Todd W. Schiller, Kellen Donohue, Forrest Coward, and Michael D. Ernst
Download: PDF
Abstract: Contracts are a popular tool for specifying the functional behavior of software. This paper characterizes the contracts that developers write, the contracts that developers could write, and how a developer reacts when shown the difference.
This paper makes three research contributions based on an investigation of open-source projects' use of Code Contracts. First, we characterize Code Contract usage in practice. For example, approximately three-fourths of the Code Contracts are basic checks for the presence of data. We discuss similarities and differences in usage across the projects, and we identify annotation burden, tool support, and training as possible explanations based on developer interviews. Second, based on contracts automatically inferred for four of the projects, we find that developers underutilize contracts for expressing state updates, object state indicators, and conditional properties (implications).
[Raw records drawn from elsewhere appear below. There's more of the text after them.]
(* ===== verification/SessionSlots.v ===== *)
(** * Bounded mirrors' metadata ([src/storage/session_slots.rs], [LruOrder])

    [SessionSlots] remembers up to eight record names whose flash slot was
    read and validated in this process, with the logical key found there.
    [LruOrder] is the use order of a capped RAM mirror. *)

From S2P Require Import Prelude.
(** ** SessionSlots: the [VecDeque<(String, Vec<u8>)>] *)

Module SessionSlots.

Abbreviation t := (list (bytes * bytes)).

Definition new : t := [].

Definition matches (name key : bytes) (slots : t) : option bool :=
match list_find (fun slot => slot.1 = name) slots with
| Some (_, (_, stored_key)) => Some (bool_decide (stored_key = key))
| None => None
end.

Definition remember (name key : bytes) (slots : t) : t :=
let slots := remove_first (fun slot => slot.1 = name) slots in
let slots := if bool_decide (length slots = 8%nat) then tail slots else slots in
slots ++ [(name, key)].

Definition clear (_ : t) : t := [].

(** The queue never holds more than eight slots, nor two slots for a name. *)
Record wf (slots : t) : Prop := {
wf_len : (length slots <= 8)%nat;
wf_names : NoDup slots.*1;
}.

Lemma remove_name_names name (slots : t) :
(remove_first (fun slot => slot.1 = name) slots).*1 =
remove_first (fun n => n = name) slots.*1.
Proof.
induction slots as [|[n k] slots IH]; [done|].
rewrite fmap_cons, !remove_first_cons. cbn.
case_decide; [done|]. by rewrite fmap_cons, IH.
Qed.

Lemma tail_names (slots : t) : (tail slots).*1 = tail slots.*1.
Proof. by destruct slots. Qed.

Lemma NoDup_tail {A} (l : list A) : NoDup l -> NoDup (tail l).
Proof. destruct 1; [constructor|done]. Qed.

Lemma elem_of_tail_inv {A} (l : list A) x : x ∈ tail l -> x ∈ l.
Proof. destruct l; [done|]. by right. Qed.

Lemma wf_new : wf new.
Proof. split; [cbn; lia|constructor]. Qed.

Lemma remember_wf name key slots : wf slots -> wf (remember name key slots).
Proof.
intros [Hl Hn]. unfold remember.
set (rest := remove_first _ slots).
assert (Hr : (length rest <= 8)%nat).
{ etrans; [apply length_remove_first|done]. }
assert (Hrn : NoDup rest.*1 /\ name ∉ rest.*1).
{ unfold rest. rewrite remove_name_names. split; [by apply remove_first_NoDup|].
  intros Hin. apply elem_of_remove_first in Hin; [|done]. by destruct Hin. }
split.
- rewrite length_app. cbn. case_bool_decide as H8; [|lia].
  destruct rest; cbn in *; lia.
- rewrite fmap_app. apply NoDup_app. cbn.
  assert (Ht : forall P : bool, NoDup (if P then tail rest else rest).*1 /\
      name ∉ (if P then tail rest else rest).*1).
  { intros []; [|done]. rewrite tail_names. split; [apply NoDup_tail, Hrn|].
    intros H%elem_of_tail_inv. naive_solver. }
  destruct (Ht (bool_decide (length rest = 8%nat))) as [H1 H2].
  split_and!; [done| |apply NoDup_singleton].
  intros x Hx ->%list_elem_of_singleton. done.
Qed.

Lemma remember_inv name key slots slot :
slot ∈ remember name key slots -> slot = (name, key) \/ slot ∈ slots.
Proof.
unfold remember. rewrite elem_of_app, list_elem_of_singleton.
intros [H|H]; [right|by left].
assert (slot ∈ remove_first (fun slot => slot.1 = name) slots).
{ case_bool_decide; [by apply elem_of_tail_inv|done]. }
by eapply elem_of_remove_first_inv.
Qed.

Lemma NoDup_fmap_fst_inj {A B} (l : list (A * B)) x y y' :
NoDup l.*1 -> (x, y) ∈ l -> (x, y') ∈ l -> y = y'.
Proof.
induction l as [|[a b] l IH]; intros Hn; [by intros ?%not_elem_of_nil|].
rewrite fmap_cons in Hn. apply NoDup_cons in Hn as [Ha Hn].
rewrite !elem_of_cons. intros [E|H] [E'|H']; simplify_eq; auto.
- destruct Ha. apply list_elem_of_fmap. by exists (a, y').
- destruct Ha. apply list_elem_of_fmap. by exists (a, y).
Qed.

Lemma matches_Some name key slots b :
matches name key slots = Some b ->
exists stored, (name, stored) ∈ slots /\ b = bool_decide (stored = key).
Proof.
unfold matches. destruct (list_find _ slots) as [[i [n k]]|] eqn:F; [|done].
apply list_find_Some in F as (Hi & Hn & _). cbn in Hn. subst n.
intros [= <-]. exists k. split; [|done]. by eapply list_elem_of_lookup_2.
Qed.

Lemma matches_iff name key slots b :
wf slots ->
matches name key slots = Some b <->
exists stored, (name, stored) ∈ slots /\ b = bool_decide (stored = key).
Proof.
intros [_ Hn]. split; [apply matches_Some|]. intros (stored & Hin & ->).
unfold matches. destruct (list_find _ slots) as [[i [n k]]|] eqn:F.
- apply list_find_Some in F as (Hi & Hnm & _). cbn in Hnm. subst n.
  apply list_elem_of_lookup_2 in Hi.
  assert (k = stored) as ->; [|done].
  eapply NoDup_fmap_fst_inj; eauto.
- apply list_find_None in F. rewrite Forall_forall in F.
  by destruct (F _ Hin).
Qed.

(** The slot cache is bounded, names are unique in it, and a lookup after
  [remember] answers for the key it was given: a cached name validates its
  own logical key and never another one, and no other name's answer
  changes unless its slot was evicted. *)
Theorem remember_bounded_and_exact name key slots :
wf slots ->
wf (remember name key slots) /\
(forall key', matches name key' (remember name key slots) = Some (bool_decide (key = key'))) /\
(forall other k b, other <> name -> matches other k (remember name key slots) = Some b ->
  matches other k slots = Some b).
Proof.
intros Hw. pose proof (remember_wf name key slots Hw) as Hw'.
split_and!; [done| |].
- intros key'. apply matches_iff; [done|]. exists key. split; [|done].
  unfold remember. apply elem_of_app. right. by apply list_elem_of_singleton.
- intros other k b Hne (stored & Hin & ->)%matches_Some.
  apply matches_iff; [done|]. exists stored. split; [|done].
  destruct (remember_inv _ _ _ _ Hin); naive_solver.
Qed.

End SessionSlots.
Third, we performed user studies to learn how developers decide which contracts to enforce. The developers used contract suggestions to support their existing use cases with more expressive contracts. However, the suggestions did not lead the developers to experiment with other use cases for which contracts are better-suited.
In support of the research contributions, the paper presents two engineering contributions: (1) Celeriac, a tool for generating traces of .NET programs compatible with the Daikon invariant detection tool, and (2) Contract Inserter, a Visual Studio add-in for discovering and inserting likely invariants as Code Contracts.
The program trace files include the Celeriac and Daikon configuration options that were used in the studies.